Bali can be a powerful setting for recovery, but the location alone does not make someone well. The best decision usually comes from matching the person, the risk level and the family situation with the right support.
Start with safety, not scenery
If alcohol withdrawal, heavy drug use, overdose risk, self-harm or severe mental health symptoms are present, medical safety comes first. A rehab conversation should include whether detox is needed, what clinical support is available and whether travel is safe.
Ask what happens after admission
A good treatment plan should be clear about daily structure, counselling, peer support, family contact, relapse planning and aftercare.

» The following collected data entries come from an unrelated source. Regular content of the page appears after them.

(* ===== verification/Timing.v ===== *)
(** mrapps/mtiming.go, rtiming.go and jobcount.go: applications that watch
    each other through files of the working directory.

    A directory is the set of its names. Listing it returns the names in some
    order, an argument here; whether a file can be written and which processes
    answer signal 0 is up to the system. *)
From Stdlib Require Import ZArith Lia Ascii.
From stdpp Require Import base gmap sets list strings pretty.
From S2P Require Import Prelude MapReduce.

(** ** fmt.Sscanf(name, prefix + "%d", &x), for a prefix without blanks *)

Fixpoint strip_prefix (p s : string) : option string :=
  match p, s with
  | EmptyString, _ => Some s
  | String a p, String b s => if decide (a = b) then strip_prefix p s else None
  | String _ _, EmptyString => None
  end.

(** Blanks may stand before the number; a line feed is an error. The blanks of
    package fmt, in UTF-8: those of one byte, of two (U+0085, U+00A0), and of
    three (U+1680, U+2000 to U+200A, U+2028, U+2029, U+202F, U+205F, U+3000). *)
Definition is_blank (c : ascii) : bool := bool_decide (N_of_ascii c ∈ [9; 11; 12; 13; 32]%N).
Definition is_blank2 (a b : ascii) : bool :=
  bool_decide (N_of_ascii a = 194%N ∧ N_of_ascii b ∈ [133; 160]%N).
Definition is_blank3 (a b c : ascii) : bool :=
  let '(a, b, c) := (N_of_ascii a, N_of_ascii b, N_of_ascii c) in
  bool_decide ((a = 225 ∧ b = 154 ∧ c = 128) ∨
    (a = 226 ∧ b = 128 ∧ (128 ≤ c ≤ 138 ∨ c ∈ [168; 169; 175])) ∨
    (a = 226 ∧ b = 129 ∧ c = 159) ∨ (a = 227 ∧ b = 128 ∧ c = 128))%N.
Fixpoint skip_blanks (s : string) : string :=
  match s with
  | String a s1 =>
      if is_blank a then skip_blanks s1 else
      match s1 with
      | String b s2 =>
          if is_blank2 a b then skip_blanks s2 else
          match s2 with
          | String c s3 => if is_blank3 a b c then skip_blanks s3 else s
          | EmptyString => s
          end
      | EmptyString => s
      end
  | EmptyString => ""
  end.

(** The longest run of digits; [v] is the value of those read before. *)
Fixpoint scan_digits (v : Z) (s : string) : Z :=
  match s with
  | String c s => match digit_value c with Some d => scan_digits (10 * v + d) s | None => v end
  | EmptyString => v
  end.

(** A sign, then at least one digit, in the range of an int. *)
Definition scan_unsigned (s : string) : option Z :=
  match s with
  | String c s => d ← digit_value c; Some (scan_digits d s)
  | EmptyString => None
  end.
Definition in_int (z : Z) : option Z := if decide (-9223372036854775808 ≤ z < 9223372036854775808) then Some z else None.
Definition scan_int (s : string) : option Z :=
  match skip_blanks s with
  | String "+" s => scan_unsigned s ≫= in_int
  | String "-" s => v ← scan_unsigned s; in_int (- v)
  | s => scan_unsigned s ≫= in_int
  end.
Definition Sscanf_d (prefix name : string) : option Z := strip_prefix prefix name ≫= scan_int.

(** ** nparallel *)

Definition worker_prefix (phase : string) : string := "mr-worker-" +:+ phase +:+ "-".
Definition myfilename (phase : string) (pid : Z) : string := worker_prefix phase +:+ Itoa pid.

(** [panic(err)] of a system call. *)
Definition panic_err : panic := Panicked "err".

Definition np_mark (writable : string → bool) (phase : string) (pid : Z) (files : gset string) : result (gset string) :=
  let f := myfilename phase pid in
  if writable f then Ret ({[f]} ∪ files) else Panic panic_err.

(** The loop over the names; [alive pid] is [syscall.Kill(pid, 0) == nil].
    Readdirnames returns at most a million names, and an error for none. *)
Definition np_count (alive : Z → bool) (phase : string) (listing : list string) : result Z :=
  let names := take (Z.to_nat 1000000) listing in
  if decide (names = []) then Panic panic_err
  else Ret (foldl (λ ret name,
    match Sscanf_d (worker_prefix phase) name with
    | Some xpid => if alive xpid then int64 (ret + 1) else ret
    | None => ret
    end) 0 names).

Definition np_remove (phase : string) (pid : Z) (files : gset string) : result (gset string) :=
  let f := myfilename phase pid in
  if decide (f ∈ files) then Ret (files ∖ {[f]}) else Panic panic_err.

(** [nparallel] with nobody else at work; [readdir] lists a directory. *)
Definition nparallel (writable : string → bool) (alive : Z → bool) (readdir : gset string → list string)
    (phase : string) (pid : Z) (files : gset string) : result (Z * gset string) :=
  files ← np_mark writable phase pid files;
  ret ← np_count alive phase (readdir files);
  files ← np_remove phase pid files;
  Ret (ret, files).

(** [ts] is the time of day, printed with %.1f. *)
Definition mtiming_Map writable alive readdir (ts : string) (pid : Z) (filename contents : string) (files : gset string)
    : result (list KeyValue * gset string) :=
  '(n, files) ← nparallel writable alive readdir "map" pid files;
  Ret ([mkKeyValue ("times-" +:+ Itoa pid) ts; mkKeyValue ("parallel-" +:+ Itoa pid) (Itoa n)], files).

Definition rtiming_Reduce writable alive readdir (pid : Z) (key : string) (values : list string) (files : gset string)
    : result (string * gset string) :=
  '(n, files) ← nparallel writable alive readdir "reduce" pid files;
  Ret (Itoa n, files).

(** ** Workers side by side

    Each worker of mtiming.go is in [nparallel] for its map tasks, each of
    rtiming.go for its reduce tasks; their steps interleave. *)

Inductive task := MapTask | ReduceTask.
#[export] Instance task_eq_dec : EqDecision task.
Proof. solve_decision. Defined.
Definition task_phase (t : task) : string := match t with MapTask => "map" | ReduceTask => "reduce" end.

Inductive stage := Marked | Slept (ret : Z).

(** The directory, the numbers that answer [Kill(pid, 0)], and who is where. *)
Record workers := mkWorkers {
  wk_files : gset string;
  wk_alive : gset Z;
  wk_inside : gmap Z (task * stage)
}.
Definition wk_kill (w : workers) (pid : Z) : bool := bool_decide (pid ∈ wk_alive w).

Inductive wk_step (writable : string → bool) (w : workers) : workers → Prop :=
  | wk_enter pid t files :
      0 < pid < 2^63 → pid ∈ wk_alive w → wk_inside w !! pid = None → np_mark writable (task_phase t) pid (wk_files w) = Ret files →
      wk_step writable w (mkWorkers files (wk_alive w) (<[pid := (t, Marked)]> (wk_inside w)))
  | wk_count pid t listing ret :
      wk_inside w !! pid = Some (t, Marked) → listing ≡ₚ elements (wk_files w) →
      np_count (wk_kill w) (task_phase t) listing = Ret ret →
      wk_step writable w (mkWorkers (wk_files w) (wk_alive w) (<[pid := (t, Slept ret)]> (wk_inside w)))
  | wk_leave pid t ret files :
      wk_inside w !! pid = Some (t, Slept ret) → np_remove (task_phase t) pid (wk_files w) = Ret files →
      wk_step writable w (mkWorkers files (wk_alive w) (delete pid (wk_inside w)))
  (** A worker may die anywhere; its file stays. *)
  | wk_die pid :
      wk_step writable w (mkWorkers (wk_files w) (wk_alive w ∖ {[pid]}) (delete pid (wk_inside w)))
  (** A new process, whose number no file bears: that the system may give the
      number of a dead worker to a new process is left out. *)
  | wk_spawn pid :
      pid ∉ wk_alive w → (∀ t f, f ∈ wk_files w → Sscanf_d (worker_prefix (task_phase t)) f ≠ Some pid) →
      wk_step writable w (mkWorkers (wk_files w) ({[pid]} ∪ wk_alive w) (wk_inside w))
  (** Files that are not workers' come and go. *)
  | wk_other f files :
      (∀ t, Sscanf_d (worker_prefix (task_phase t)) f = None) →
      (files = {[f]} ∪ wk_files w ∨ files = wk_files w ∖ {[f]}) →
      wk_step writable w (mkWorkers files (wk_alive w) (wk_inside w)).

(** Who is between marking and removing its mark for [t]. *)
Definition at_work (w : workers) (t : task) : gmap Z (task * stage) := filter (λ p, p.2.1 = t) (wk_inside w).

(** ** jobcount.go *)

Definition jobcount_file (me count : Z) : string := "mr-worker-jobcount-" +:+ Itoa me +:+ "-" +:+ Itoa count.

(** The directory, and the variable [count] of each process. *)
Definition jobcount_Map (writable : string → bool) (s : gset string * gmap Z Z) (me : Z) (filename contents : string)
    : result (list KeyValue * (gset string * gmap Z Z)) :=
  let '(files, counts) := s in
  let count := default 0 (counts !! me) in
  let f := jobcount_file me count in
  let counts := <[me := int64 (count + 1)]> counts in
  if writable f then Ret ([mkKeyValue "a" "x"], ({[f]} ∪ files, counts)) else Panic panic_err.
Lemma elem_of_op_ids i L : i ∈ op_ids L ↔ ∃ c, c ∈ L ∧ is_call c ∧ id c = i.
Proof.
  unfold op_ids. rewrite list_elem_of_fmap. setoid_rewrite list_elem_of_filter.
  unfold is_call. naive_solver.
Qed.

Lemma balanced_op_ids_NoDup L : balanced L → NoDup (op_ids L).
Proof.
  intros Hb. apply NoDup_fmap_count. intros i. rewrite list_filter_filter.
  rewrite (list_filter_iff _ (λ e, kind e = callEntry ∧ id e = i)) by naive_solver.
  rewrite <-list_filter_filter. change (filter (λ e, id e = i) L) with (of_id i L).
  destruct (Hb i) as [->|(c & r & -> & Hc & Hr)]; simpl; [lia|].
  unfold is_return in Hr. rewrite filter_cons. case_decide; rewrite filter_cons_False by congruence; simpl; lia.
Qed.

(** What one step of the search does to a balanced list. *)
Lemma pick_inv L s i L1 s1 :
  pick L s i L1 s1 → balanced L →
  ∃ A c B r C, L = A ++ c :: B ++ r :: C ∧ id c = i ∧ is_call c ∧ is_return r ∧ id r = i ∧
    Forall is_call A ∧ Step M s (value c) (value r) = Ret (true, s1) ∧
    L1 = drop_id i L ∧ of_id i L = [c; r] ∧ op_ids L ≡ₚ i :: op_ids L1 ∧ balanced L1.
Proof.
  intros [A c B r C s0 s' HA Hc Hr Hid Hstep] Hb.
  destruct (balanced_pair _ _ _ _ _ Hb Hid) as (EA & EB & EC).
  pose proof (balanced_drop_split A c B r C Hid EA EB EC) as Ed.
  exists A, c, B, r, C. split_and!; try done.
  - rewrite of_id_app, of_id_cons, decide_True, of_id_app, of_id_cons, decide_True by done.
    by rewrite EA, EB, EC.
  - rewrite !op_ids_app, op_ids_call, op_ids_app, op_ids_return by done.
    by rewrite <-Permutation_middle.
  - rewrite <-Ed. by apply balanced_drop.
Qed.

Families should ask who will be involved, what communication is possible and how discharge is handled.
- What level of clinical oversight is available?
- Is detox handled directly or referred elsewhere?
- How are families included without taking over the process?
- What aftercare plan is made before the person leaves?
- What support is available if the person wants to leave early?
Use referral support carefully
Daren can help families understand the questions to ask and, where suitable, discuss options such as Transitions Bali with Nick and the team. Referral guidance should never replace proper clinical assessment. It should make the decision clearer, not rush it.
Plan the transition before it happens
The riskiest part can be the space after treatment: airports, old contacts, family pressure, loneliness and the feeling that recovery is "done". A sober companion, remote check-ins, meetings and family boundaries can all help turn treatment into a real next step.